Maybe one has ideas that we should have a smaller government on principle (and I certainly wouldn't argue against it). But if one argues for smaller government in the current environment (balance sheet recession) on the theory/justification that this will promote more private sector investment as most of the economic participants are paying down debt, then I call BS on that line of reasoning. It doesn't bear up to scrutiny. Because it doesn't jive at all with the system that we currently have. If we had a booming economy with high competition for resources, then a smaller government (i.e. smaller federal government deficits) would help the economy to keep inflation under control.
Most analysis and rhetoric boils down to: Federal deficits = bad and Federal surplus = good, without any consideration at all with what is happening in the other two sectors of the macroeconomy.
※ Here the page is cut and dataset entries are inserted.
(** X10: when at least two sensors have data and all report the same,
    non-negative mean flow, [compareFlowAcrossPipes] reports no issue:
    nothing is system-wide, no sensor is affected. *)
Theorem compareFlowAcrossPipes_even_flows clk db q :
  let data := result (getAggregatedFlowData clk 300000) db in
  2 <= len data ->
  (0 <= q)%Q ->
  (forall d, In d data -> (agg_avgFlowRate d == q)%Q) ->
  result (compareFlowAcrossPipes clk) db =
  {| isSystemWideIssue := false; affectedSensors := [];
     diagnosis := "All sensors operating within normal parameters." |}.
Proof.
  intros data Hn Hq Hall. rewrite compareFlowAcrossPipes_result. cbv zeta. fold data.
  apply Z.ltb_ge in Hn. rewrite Hn. apply Z.ltb_ge in Hn.
  assert (Hpos : (0 < inject_Z (len data))%Q) by (unfold Qlt; cbn; lia).
  assert (Havg : (Qmean (map agg_avgFlowRate data) == q)%Q).
  { unfold Qmean, Qsum. rewrite (Qsum_constant _ q).
    - unfold len. rewrite length_map. fold (len data). field.
      intro E. rewrite E in Hpos. exact (Qlt_irrefl 0 Hpos).
    - intros x Hx. apply in_map_iff in Hx. destruct Hx as [d [<- Hd]]. auto. }
  rewrite (filter_none (fun s => Qltb (agg_avgFlowRate s) _)).
  2:{ intros d Hd. apply Qltb_ge. rewrite Havg, (Hall d Hd).
      setoid_replace q with (q * 1)%Q at 2 by ring.
      setoid_replace (q * (1 # 2))%Q with ((1 # 2) * q)%Q by ring.
      setoid_replace (q * 1)%Q with (1 * q)%Q by ring.
      apply Qmult_le_compat_r; [ discriminate | exact Hq ]. }
  assert (Hwide : Qltb (inject_Z (len data) * (7 # 10)) (inject_Z (len (@nil AggregatedFlow)))
                  = false).
  { apply Qltb_ge. change (inject_Z (len (@nil AggregatedFlow))) with 0%Q.
    apply Qmult_le_0_compat; [ apply Qlt_le_weak, Hpos | discriminate ]. }
  rewrite Hwide.
  rewrite (filter_none (fun s => gt_sqrt _ _)); [ reflexivity | ].
  intros d Hd. unfold gt_sqrt. apply andb_false_iff. left. apply Qltb_ge.
  rewrite Havg, (Hall d Hd).
  setoid_replace (q - q)%Q with 0%Q by ring. discriminate.
Qed.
And that is just bad analysis driven by nothing but ideology.
Binve, I appreciate all the work. I have learned more here on the matter than anywhere else. Even my banker cannot answer these questions. In your opinion is there any checks and balances to the system you describe above? Your reasoning seems logical, my only concern is that this system as describe is constantly miss-allocating resources to the point that it has become the problem with the economy.
No prob, djp. I am just trying to share insights, and I am glad it is appreciated..
Re: Checks and Balances / Misallocation of resources
I think the biggest crime that has been perpetrated on the US economy over the last 3 decades is a two-parter:
1) Repeal of Glass-Steagall and the extreme deregulation of the financial industry that has allowed it to become a massive parasite that displaces productive work while extracting 'rents'. This is a massive (and persistent) Congressional failure that is getting progressively worse as the financial lobby becomes larger over time.
2) Complete faith in monetary policy as the main / exclusive tool of choice to create 'stability'. I discuss this in more detail here: http://caps.fool.com/Blogs/inflation-and-asset-price/592721
I think these are the biggest sources of loss of checks and balances / misallocation of resources in the economy today, and neither are a direct function of our currency system. Rather they stem from the mindset and ideology that has been prevalent in government.
I think we need people in Congress (and in the Treasury and Central Bank for that matter too) who actually understand how the monetary system operates. Who understand that fiscal policy (and tax policy) is a much more useful tool for generating productive growth (and quashing malinvestment) since it can be targeted, as opposed to monetary policy which is a blunt instrument and has different implications for savers vs. creditors. I am not talking about central planning, just smarter planning than the 'no planning'/'dumb planning' that we have now. I mean 'cash for clunkers'? That's the best we can come up with?
Breaking up big banks and reinstating Glass-Steagall would be the single biggest step in the right direction and then getting members into Congress who understand how our monetary system works is next. That would go a long way to restoring many of the checks and balances that are currently missing.